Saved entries

(** X11.  In [pdf_miner_fixed.py] an exception of pdfplumber is swallowed:
    the pages pdfplumber kept before it are the result if there are any,
    and otherwise PyPDF2 is tried, also when pdfplumber could not open
    the file.  OCR is never called, and without pdfplumber neither is
    pdfplumber. *)
Theorem fixed_falls_back_after_failure
    (has_pdfplumber : bool) (pdf : pdf_file) :
  let r := Fixed.extract_text_from_pdf has_pdfplumber pdf in
  r.1 = match (if has_pdfplumber then (strategy (plumber pdf)).1 else [])
        with
        | [] => (strategy (pypdf2 pdf)).1
        | kept => kept
        end
  /\ (CallOCR ∉ r.2)
  /\ (has_pdfplumber = false -> CallPdfplumber ∉ r.2)
  /\ ((strategy (plumber pdf)).1 = [] -> CallPyPDF2 ∈ r.2).
Proof.
  cbv zeta. rewrite ExtractFacts.fixed_extract_value. unfold fixed_value.
  destruct has_pdfplumber; simpl.
  - destruct (strategy (plumber pdf)) as [k1 r1]; simpl.
    destruct k1 as [|p k1]; simpl.
    + split; [done|].
      destruct (strategy (pypdf2 pdf)) as [k2 [|]]; simpl;
        (split; [apply Extraction.not_elem_of_events; reflexivity|]);
        (split; [done|]); intros _; right; left.
    + split; [done|].
      split; [apply Extraction.not_elem_of_events; reflexivity|].
      split; done.
  - split; [done|].
    destruct (strategy (pypdf2 pdf)) as [k2 [|]]; simpl;
      (split; [apply Extraction.not_elem_of_events; reflexivity|]);
      (split; [intros _; apply Extraction.not_elem_of_events; reflexivity|]);
      intros _; left.
Qed.

(** A file that pdfplumber cannot open and PyPDF2 can read. *)
Example fixed_recovers_where_tool_gives_up :
  let pdf := {| plumber := OpenRaises;
                pypdf2 := Opened [PageText (Some Samples.long_page)];
                ocr := OpenRaises |} in
  (Fixed.extract_text_from_pdf true pdf).1 = [(1, Samples.long_page)]
  /\ (Tool.extract_text_from_pdf pdf).1 = [].
Proof. vm_compute. split; reflexivity. Qed.

End Pages.

(** ** More on keyword classification *)

Module Findings.

Import Py Re Data Spec.

Lemma length_join_cons (w : str) (ws : list str) :
  (length (join (s " ") (w :: ws)) <= length w + 1 + length (join (s " ") ws))%nat.
Proof.
  destruct ws as [|w' ws]; [simpl; lia|].
  change (join (s " ") (w :: w' :: ws))
    with (w ++ " "%char :: join (s " ") (w' :: ws)).
  rewrite length_app. simpl. lia.
Qed.

Lemma length_join_split_from : forall t cur,
  (length (join (s " ") (split_from cur t)) <= length cur + length t)%nat.
Proof.
  induction t as [|c t IH]; intros cur.
  - destruct cur; simpl; lia.
  - simpl. destruct (isspace c).
    + destruct cur as [|d cur].
      * specialize (IH []). simpl in *. lia.
      * pose proof (length_join_cons (d :: cur) (split_from [] t)).
        specialize (IH []). simpl in *. lia.
    + specialize (IH (cur ++ [c])). rewrite length_app in IH.
      simpl in *. lia.
Qed.

(** Collapsing the whitespace never makes a text longer. *)
Lemma length_join_split (t : str) :
  (length (join (s " ") (split t)) <= length t)%nat.
Proof. apply (length_join_split_from t []). Qed.

Lemma context_window_length (t : str) (sp : span) :
  0 <= sp.1 -> sp.1 <= sp.2 -> sp.2 <= len t ->
  (length (Tool.context_window t sp) <= length (group t sp) + 600)%nat.
Proof.
  intros H0 Hbe He. unfold Tool.context_window, group.
  rewrite PyFacts.split_strip, WindowFacts.window_parts by done.
  rewrite PyFacts.slice_in_range by done.
  etransitivity; [apply length_join_split|].
  unfold len in He.
  rewrite !length_app, !length_take, !length_drop, !length_take. lia.
Qed.

Section WithEngine.

Context `{Engine}.

(** X12.  The context of a finding is at most 600 characters longer than
    the matched text. *)
Theorem context_is_bounded kw t page_num info cname fs f :
  Tool.search_keywords_in_text kw t page_num info cname = Ok fs ->
  f ∈ fs ->
  (length (context f) <= length (matched_text f) + 600)%nat.
Proof.
  intros Hs Hf. apply Classification.search_occurrences in Hs.
  apply list_elem_of_lookup in Hf as [i Hi].
  destruct (Forall2_lookup_l _ _ _ _ _ Hs Hi)
    as (o & Ho & tier & pattern & Htier & Hpat & ->).
  assert (Hocc : o ∈ occurrences (catalog_of kw) t)
    by (apply list_elem_of_lookup; eauto).
  apply OccFacts.elem_of_occurrences in Hocc
    as (tier' & pattern' & _ & _ & Hsp).
  apply OccFacts.pattern_spans_bounds in Hsp as (H0 & Hbe & He).
  simpl. by apply context_window_length.
Qed.

(** X13.  Every finding carries the committee name, the file name, the
    date, the page number and the URL that the scan was called with. *)
Theorem findings_carry_their_document kw t page_num info cname fs :
  Tool.search_keywords_in_text kw t page_num info cname = Ok fs ->
  Forall (fun f =>
            committee f = cname /\ pdf_filename f = filename info
            /\ pdf_date f = date_str info /\ page f = page_num
            /\ f_url f = url info) fs.
Proof.
  intros Hs. apply Classification.search_occurrences in Hs.
  apply Forall_forall. intros f Hf.
  apply list_elem_of_lookup in Hf as [i Hi].
  destruct (Forall2_lookup_l _ _ _ _ _ Hs Hi)
    as (o & _ & tier & pattern & _ & _ & ->).
  done.
Qed.

Lemma first_invalid_app cat1 cat2 :
  first_invalid (cat1 ++ cat2)
  = match first_invalid cat1 with
    | Some p => Some p
    | None => first_invalid cat2
    end.
Proof.
  unfold first_invalid. by rewrite map_app, concat_app, OccFacts.find_app.
Qed.

Lemma emit_tiers_app {F} (mk : string -> string -> span -> F) t cat1 cat2 :
  emit_tiers mk t (cat1 ++ cat2) = emit_tiers mk t cat1 ++ emit_tiers mk t cat2.
Proof. unfold emit_tiers. by rewrite map_app, concat_app. Qed.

# What needs to be done:
Give back every entry above, complete and exact.

# Reply to the task:
(** X11.  In [pdf_miner_fixed.py] an exception of pdfplumber is swallowed:
    the pages pdfplumber kept before it are the result if there are any,
    and otherwise PyPDF2 is tried, also when pdfplumber could not open
    the file.  OCR is never called, and without pdfplumber neither is
    pdfplumber. *)
Theorem fixed_falls_back_after_failure
    (has_pdfplumber : bool) (pdf : pdf_file) :
  let r := Fixed.extract_text_from_pdf has_pdfplumber pdf in
  r.1 = match (if has_pdfplumber then (strategy (plumber pdf)).1 else [])
        with
        | [] => (strategy (pypdf2 pdf)).1
        | kept => kept
        end
  /\ (CallOCR ∉ r.2)
  /\ (has_pdfplumber = false -> CallPdfplumber ∉ r.2)
  /\ ((strategy (plumber pdf)).1 = [] -> CallPyPDF2 ∈ r.2).
Proof.
  cbv zeta. rewrite ExtractFacts.fixed_extract_value. unfold fixed_value.
  destruct has_pdfplumber; simpl.
  - destruct (strategy (plumber pdf)) as [k1 r1]; simpl.
    destruct k1 as [|p k1]; simpl.
    + split; [done|].
      destruct (strategy (pypdf2 pdf)) as [k2 [|]]; simpl;
        (split; [apply Extraction.not_elem_of_events; reflexivity|]);
        (split; [done|]); intros _; right; left.
    + split; [done|].
      split; [apply Extraction.not_elem_of_events; reflexivity|].
      split; done.
  - split; [done|].
    destruct (strategy (pypdf2 pdf)) as [k2 [|]]; simpl;
      (split; [apply Extraction.not_elem_of_events; reflexivity|]);
      (split; [intros _; apply Extraction.not_elem_of_events; reflexivity|]);
      intros _; left.
Qed.

(** A file that pdfplumber cannot open and PyPDF2 can read. *)
Example fixed_recovers_where_tool_gives_up :
  let pdf := {| plumber := OpenRaises;
                pypdf2 := Opened [PageText (Some Samples.long_page)];
                ocr := OpenRaises |} in
  (Fixed.extract_text_from_pdf true pdf).1 = [(1, Samples.long_page)]
  /\ (Tool.extract_text_from_pdf pdf).1 = [].
Proof. vm_compute. split; reflexivity. Qed.

End Pages.

(** ** More on keyword classification *)

Module Findings.

Import Py Re Data Spec.

Lemma length_join_cons (w : str) (ws : list str) :
  (length (join (s " ") (w :: ws)) <= length w + 1 + length (join (s " ") ws))%nat.
Proof.
  destruct ws as [|w' ws]; [simpl; lia|].
  change (join (s " ") (w :: w' :: ws))
    with (w ++ " "%char :: join (s " ") (w' :: ws)).
  rewrite length_app. simpl. lia.
Qed.

Lemma length_join_split_from : forall t cur,
  (length (join (s " ") (split_from cur t)) <= length cur + length t)%nat.
Proof.
  induction t as [|c t IH]; intros cur.
  - destruct cur; simpl; lia.
  - simpl. destruct (isspace c).
    + destruct cur as [|d cur].
      * specialize (IH []). simpl in *. lia.
      * pose proof (length_join_cons (d :: cur) (split_from [] t)).
        specialize (IH []). simpl in *. lia.
    + specialize (IH (cur ++ [c])). rewrite length_app in IH.
      simpl in *. lia.
Qed.

(** Collapsing the whitespace never makes a text longer. *)
Lemma length_join_split (t : str) :
  (length (join (s " ") (split t)) <= length t)%nat.
Proof. apply (length_join_split_from t []). Qed.

Lemma context_window_length (t : str) (sp : span) :
  0 <= sp.1 -> sp.1 <= sp.2 -> sp.2 <= len t ->
  (length (Tool.context_window t sp) <= length (group t sp) + 600)%nat.
Proof.
  intros H0 Hbe He. unfold Tool.context_window, group.
  rewrite PyFacts.split_strip, WindowFacts.window_parts by done.
  rewrite PyFacts.slice_in_range by done.
  etransitivity; [apply length_join_split|].
  unfold len in He.
  rewrite !length_app, !length_take, !length_drop, !length_take. lia.
Qed.

Section WithEngine.

Context `{Engine}.

(** X12.  The context of a finding is at most 600 characters longer than
    the matched text. *)
Theorem context_is_bounded kw t page_num info cname fs f :
  Tool.search_keywords_in_text kw t page_num info cname = Ok fs ->
  f ∈ fs ->
  (length (context f) <= length (matched_text f) + 600)%nat.
Proof.
  intros Hs Hf. apply Classification.search_occurrences in Hs.
  apply list_elem_of_lookup in Hf as [i Hi].
  destruct (Forall2_lookup_l _ _ _ _ _ Hs Hi)
    as (o & Ho & tier & pattern & Htier & Hpat & ->).
  assert (Hocc : o ∈ occurrences (catalog_of kw) t)
    by (apply list_elem_of_lookup; eauto).
  apply OccFacts.elem_of_occurrences in Hocc
    as (tier' & pattern' & _ & _ & Hsp).
  apply OccFacts.pattern_spans_bounds in Hsp as (H0 & Hbe & He).
  simpl. by apply context_window_length.
Qed.

(** X13.  Every finding carries the committee name, the file name, the
    date, the page number and the URL that the scan was called with. *)
Theorem findings_carry_their_document kw t page_num info cname fs :
  Tool.search_keywords_in_text kw t page_num info cname = Ok fs ->
  Forall (fun f =>
            committee f = cname /\ pdf_filename f = filename info
            /\ pdf_date f = date_str info /\ page f = page_num
            /\ f_url f = url info) fs.
Proof.
  intros Hs. apply Classification.search_occurrences in Hs.
  apply Forall_forall. intros f Hf.
  apply list_elem_of_lookup in Hf as [i Hi].
  destruct (Forall2_lookup_l _ _ _ _ _ Hs Hi)
    as (o & _ & tier & pattern & _ & _ & ->).
  done.
Qed.

Lemma first_invalid_app cat1 cat2 :
  first_invalid (cat1 ++ cat2)
  = match first_invalid cat1 with
    | Some p => Some p
    | None => first_invalid cat2
    end.
Proof.
  unfold first_invalid. by rewrite map_app, concat_app, OccFacts.find_app.
Qed.

Lemma emit_tiers_app {F} (mk : string -> string -> span -> F) t cat1 cat2 :
  emit_tiers mk t (cat1 ++ cat2) = emit_tiers mk t cat1 ++ emit_tiers mk t cat2.
Proof. unfold emit_tiers. by rewrite map_app, concat_app. Qed.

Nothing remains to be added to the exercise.